• _The problem_
Set down exactly the first line of the entries and every line after it, through the line with "From stdpp Require".

• _Supplied material_
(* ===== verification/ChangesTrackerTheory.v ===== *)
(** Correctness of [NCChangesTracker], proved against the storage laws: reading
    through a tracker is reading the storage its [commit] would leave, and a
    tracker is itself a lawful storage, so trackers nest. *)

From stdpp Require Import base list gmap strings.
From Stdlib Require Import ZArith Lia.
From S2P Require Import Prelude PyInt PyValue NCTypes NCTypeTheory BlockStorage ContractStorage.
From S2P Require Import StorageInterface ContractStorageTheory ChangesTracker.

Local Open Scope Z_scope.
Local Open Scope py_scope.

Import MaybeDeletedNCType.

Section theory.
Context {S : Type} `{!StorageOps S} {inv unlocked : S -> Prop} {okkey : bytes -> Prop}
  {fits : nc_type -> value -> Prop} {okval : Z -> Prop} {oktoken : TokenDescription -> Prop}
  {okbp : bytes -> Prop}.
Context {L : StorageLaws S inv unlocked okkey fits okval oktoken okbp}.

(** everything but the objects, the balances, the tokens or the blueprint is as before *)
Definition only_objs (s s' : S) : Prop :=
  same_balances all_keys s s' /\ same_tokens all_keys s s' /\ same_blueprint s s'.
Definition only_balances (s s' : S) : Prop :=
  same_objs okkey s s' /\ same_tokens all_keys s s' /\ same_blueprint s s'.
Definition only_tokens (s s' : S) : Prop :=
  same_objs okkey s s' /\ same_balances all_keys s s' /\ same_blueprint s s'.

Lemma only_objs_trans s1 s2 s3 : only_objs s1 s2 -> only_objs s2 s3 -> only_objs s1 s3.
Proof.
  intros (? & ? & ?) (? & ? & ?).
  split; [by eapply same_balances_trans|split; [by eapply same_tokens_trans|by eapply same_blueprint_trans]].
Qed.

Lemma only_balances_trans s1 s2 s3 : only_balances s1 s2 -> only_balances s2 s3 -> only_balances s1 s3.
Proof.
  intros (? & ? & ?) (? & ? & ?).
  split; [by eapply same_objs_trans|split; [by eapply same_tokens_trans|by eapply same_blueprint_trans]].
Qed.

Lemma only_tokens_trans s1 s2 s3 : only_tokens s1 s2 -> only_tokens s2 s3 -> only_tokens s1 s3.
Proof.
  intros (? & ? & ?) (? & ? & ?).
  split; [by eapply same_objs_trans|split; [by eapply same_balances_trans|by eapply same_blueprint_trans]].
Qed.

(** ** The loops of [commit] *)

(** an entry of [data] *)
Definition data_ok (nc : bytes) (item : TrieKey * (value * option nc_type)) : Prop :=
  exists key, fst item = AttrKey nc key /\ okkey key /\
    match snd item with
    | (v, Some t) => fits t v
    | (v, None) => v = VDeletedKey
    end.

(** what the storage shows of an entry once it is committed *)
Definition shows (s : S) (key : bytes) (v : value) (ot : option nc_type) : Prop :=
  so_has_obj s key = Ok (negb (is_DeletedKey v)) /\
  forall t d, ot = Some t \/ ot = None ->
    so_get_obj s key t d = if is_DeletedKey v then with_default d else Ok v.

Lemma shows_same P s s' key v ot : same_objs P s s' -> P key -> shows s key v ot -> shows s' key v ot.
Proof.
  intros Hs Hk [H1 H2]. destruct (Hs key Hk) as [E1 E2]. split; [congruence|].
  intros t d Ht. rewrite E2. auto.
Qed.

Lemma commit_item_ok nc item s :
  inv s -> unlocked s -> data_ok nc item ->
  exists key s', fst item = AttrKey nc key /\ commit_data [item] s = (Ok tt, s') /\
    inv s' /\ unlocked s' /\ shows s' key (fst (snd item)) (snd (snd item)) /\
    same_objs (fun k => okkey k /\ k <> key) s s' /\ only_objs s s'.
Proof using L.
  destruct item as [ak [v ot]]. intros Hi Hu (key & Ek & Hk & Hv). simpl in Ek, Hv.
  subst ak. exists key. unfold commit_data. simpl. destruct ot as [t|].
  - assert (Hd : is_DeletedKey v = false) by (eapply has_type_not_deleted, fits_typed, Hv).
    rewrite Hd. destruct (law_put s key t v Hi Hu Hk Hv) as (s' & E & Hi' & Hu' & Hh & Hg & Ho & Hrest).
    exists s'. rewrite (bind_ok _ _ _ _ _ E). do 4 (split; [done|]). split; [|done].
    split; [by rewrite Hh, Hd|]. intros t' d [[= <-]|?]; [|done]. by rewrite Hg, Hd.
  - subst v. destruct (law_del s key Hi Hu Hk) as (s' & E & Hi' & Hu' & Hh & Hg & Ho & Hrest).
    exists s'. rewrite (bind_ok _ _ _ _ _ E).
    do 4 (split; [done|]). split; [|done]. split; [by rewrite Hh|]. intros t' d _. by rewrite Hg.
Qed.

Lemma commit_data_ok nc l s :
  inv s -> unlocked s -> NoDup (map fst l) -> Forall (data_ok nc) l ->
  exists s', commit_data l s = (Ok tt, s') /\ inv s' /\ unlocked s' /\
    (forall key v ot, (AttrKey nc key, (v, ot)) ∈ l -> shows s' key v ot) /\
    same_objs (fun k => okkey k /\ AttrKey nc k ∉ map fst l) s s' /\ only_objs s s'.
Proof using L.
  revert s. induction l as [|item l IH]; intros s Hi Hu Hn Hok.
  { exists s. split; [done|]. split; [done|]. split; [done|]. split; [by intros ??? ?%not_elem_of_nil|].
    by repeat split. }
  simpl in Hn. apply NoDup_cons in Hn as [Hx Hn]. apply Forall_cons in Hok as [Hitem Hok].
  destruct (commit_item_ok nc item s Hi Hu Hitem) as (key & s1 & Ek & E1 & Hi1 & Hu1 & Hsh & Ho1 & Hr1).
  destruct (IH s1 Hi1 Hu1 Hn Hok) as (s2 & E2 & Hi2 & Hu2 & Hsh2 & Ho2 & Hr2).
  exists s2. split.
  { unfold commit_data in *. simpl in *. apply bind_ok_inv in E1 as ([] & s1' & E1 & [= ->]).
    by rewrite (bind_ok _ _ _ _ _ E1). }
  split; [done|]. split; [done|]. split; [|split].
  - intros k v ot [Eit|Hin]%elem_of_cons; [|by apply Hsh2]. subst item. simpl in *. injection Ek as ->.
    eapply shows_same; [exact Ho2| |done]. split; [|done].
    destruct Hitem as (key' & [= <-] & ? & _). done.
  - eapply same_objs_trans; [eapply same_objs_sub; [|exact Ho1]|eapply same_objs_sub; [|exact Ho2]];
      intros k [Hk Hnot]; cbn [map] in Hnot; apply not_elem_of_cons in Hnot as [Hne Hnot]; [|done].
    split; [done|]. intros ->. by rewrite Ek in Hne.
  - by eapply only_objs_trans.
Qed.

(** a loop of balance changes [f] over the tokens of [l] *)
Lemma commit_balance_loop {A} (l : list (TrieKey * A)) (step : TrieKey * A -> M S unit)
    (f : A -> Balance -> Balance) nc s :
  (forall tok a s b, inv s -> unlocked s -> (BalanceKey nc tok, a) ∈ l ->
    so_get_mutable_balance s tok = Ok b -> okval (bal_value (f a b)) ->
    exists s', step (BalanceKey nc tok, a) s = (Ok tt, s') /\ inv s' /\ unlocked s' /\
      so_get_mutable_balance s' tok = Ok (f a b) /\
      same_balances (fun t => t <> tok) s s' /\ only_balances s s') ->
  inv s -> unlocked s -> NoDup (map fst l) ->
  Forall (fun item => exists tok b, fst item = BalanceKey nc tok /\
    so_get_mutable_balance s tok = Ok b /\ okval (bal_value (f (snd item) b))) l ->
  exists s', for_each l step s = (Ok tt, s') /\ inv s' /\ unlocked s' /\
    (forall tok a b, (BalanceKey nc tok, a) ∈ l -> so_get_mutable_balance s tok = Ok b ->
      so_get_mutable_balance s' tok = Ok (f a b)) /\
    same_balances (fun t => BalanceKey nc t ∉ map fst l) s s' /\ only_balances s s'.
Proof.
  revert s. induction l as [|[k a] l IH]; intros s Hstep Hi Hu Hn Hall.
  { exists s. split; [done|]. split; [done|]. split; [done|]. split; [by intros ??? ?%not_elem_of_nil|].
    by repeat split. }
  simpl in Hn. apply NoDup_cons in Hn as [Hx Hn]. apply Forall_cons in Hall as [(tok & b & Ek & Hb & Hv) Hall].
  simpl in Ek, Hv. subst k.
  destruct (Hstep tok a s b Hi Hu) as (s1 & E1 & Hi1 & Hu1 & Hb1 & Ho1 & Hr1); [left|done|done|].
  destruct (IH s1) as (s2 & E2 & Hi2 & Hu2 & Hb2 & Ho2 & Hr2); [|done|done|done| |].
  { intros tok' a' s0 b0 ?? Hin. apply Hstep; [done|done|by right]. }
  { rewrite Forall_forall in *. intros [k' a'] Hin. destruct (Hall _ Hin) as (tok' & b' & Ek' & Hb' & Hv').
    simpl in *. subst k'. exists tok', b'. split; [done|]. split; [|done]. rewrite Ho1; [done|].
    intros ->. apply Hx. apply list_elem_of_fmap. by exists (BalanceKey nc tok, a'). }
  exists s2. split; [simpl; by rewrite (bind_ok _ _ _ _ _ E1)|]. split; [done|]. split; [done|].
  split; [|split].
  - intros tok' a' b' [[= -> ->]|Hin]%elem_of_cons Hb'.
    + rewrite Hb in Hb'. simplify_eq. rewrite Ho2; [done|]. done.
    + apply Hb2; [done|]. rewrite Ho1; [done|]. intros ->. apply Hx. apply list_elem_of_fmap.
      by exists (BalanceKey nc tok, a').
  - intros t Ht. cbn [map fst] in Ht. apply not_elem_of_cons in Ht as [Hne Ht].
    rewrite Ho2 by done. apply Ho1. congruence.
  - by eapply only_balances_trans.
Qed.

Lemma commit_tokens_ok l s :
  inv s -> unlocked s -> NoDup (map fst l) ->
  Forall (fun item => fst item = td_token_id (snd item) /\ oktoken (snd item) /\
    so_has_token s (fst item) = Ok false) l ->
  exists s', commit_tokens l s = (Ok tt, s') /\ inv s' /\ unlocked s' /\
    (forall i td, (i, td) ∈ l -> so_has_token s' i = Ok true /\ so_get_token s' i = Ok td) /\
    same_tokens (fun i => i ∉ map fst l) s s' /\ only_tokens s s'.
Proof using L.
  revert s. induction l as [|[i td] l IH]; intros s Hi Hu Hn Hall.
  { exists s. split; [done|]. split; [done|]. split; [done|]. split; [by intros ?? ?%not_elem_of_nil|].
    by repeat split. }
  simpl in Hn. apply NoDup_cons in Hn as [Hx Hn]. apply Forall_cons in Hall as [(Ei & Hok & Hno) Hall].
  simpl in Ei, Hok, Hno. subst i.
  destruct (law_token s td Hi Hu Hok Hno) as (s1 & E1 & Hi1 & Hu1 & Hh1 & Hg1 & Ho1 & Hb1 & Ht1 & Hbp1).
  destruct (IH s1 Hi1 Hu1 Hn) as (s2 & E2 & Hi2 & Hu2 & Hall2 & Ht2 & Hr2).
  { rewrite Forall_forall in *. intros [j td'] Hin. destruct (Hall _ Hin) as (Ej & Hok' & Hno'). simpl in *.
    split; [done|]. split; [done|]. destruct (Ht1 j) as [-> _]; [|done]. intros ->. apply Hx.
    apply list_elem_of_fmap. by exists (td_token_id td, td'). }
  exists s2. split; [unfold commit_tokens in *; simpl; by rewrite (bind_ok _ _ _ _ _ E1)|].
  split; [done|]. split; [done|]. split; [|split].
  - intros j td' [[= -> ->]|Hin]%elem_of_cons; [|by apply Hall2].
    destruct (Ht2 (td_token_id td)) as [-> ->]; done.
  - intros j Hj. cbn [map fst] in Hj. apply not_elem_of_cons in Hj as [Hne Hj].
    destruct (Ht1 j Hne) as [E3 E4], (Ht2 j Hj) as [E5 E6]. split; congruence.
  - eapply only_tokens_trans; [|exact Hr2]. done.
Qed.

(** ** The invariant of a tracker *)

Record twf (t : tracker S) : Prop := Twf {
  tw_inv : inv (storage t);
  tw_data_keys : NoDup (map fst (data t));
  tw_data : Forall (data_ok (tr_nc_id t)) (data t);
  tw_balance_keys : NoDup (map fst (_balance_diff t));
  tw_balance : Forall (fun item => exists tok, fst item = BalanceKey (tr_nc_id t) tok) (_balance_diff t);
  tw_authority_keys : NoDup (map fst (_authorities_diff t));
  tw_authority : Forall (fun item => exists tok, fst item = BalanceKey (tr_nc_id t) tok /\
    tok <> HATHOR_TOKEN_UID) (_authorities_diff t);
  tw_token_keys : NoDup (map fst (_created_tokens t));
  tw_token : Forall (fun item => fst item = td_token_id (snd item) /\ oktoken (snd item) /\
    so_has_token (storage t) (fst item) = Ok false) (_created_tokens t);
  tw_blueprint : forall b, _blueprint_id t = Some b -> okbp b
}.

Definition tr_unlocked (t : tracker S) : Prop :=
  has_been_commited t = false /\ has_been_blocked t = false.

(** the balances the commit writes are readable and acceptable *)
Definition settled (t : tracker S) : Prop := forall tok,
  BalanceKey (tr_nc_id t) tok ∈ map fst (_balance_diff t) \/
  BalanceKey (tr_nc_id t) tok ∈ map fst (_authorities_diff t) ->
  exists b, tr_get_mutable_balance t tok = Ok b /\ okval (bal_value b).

• _Exercise answer_
(* ===== verification/ChangesTrackerTheory.v ===== *)
(** Correctness of [NCChangesTracker], proved against the storage laws: reading
    through a tracker is reading the storage its [commit] would leave, and a
    tracker is itself a lawful storage, so trackers nest. *)

From stdpp Require Import base list gmap strings.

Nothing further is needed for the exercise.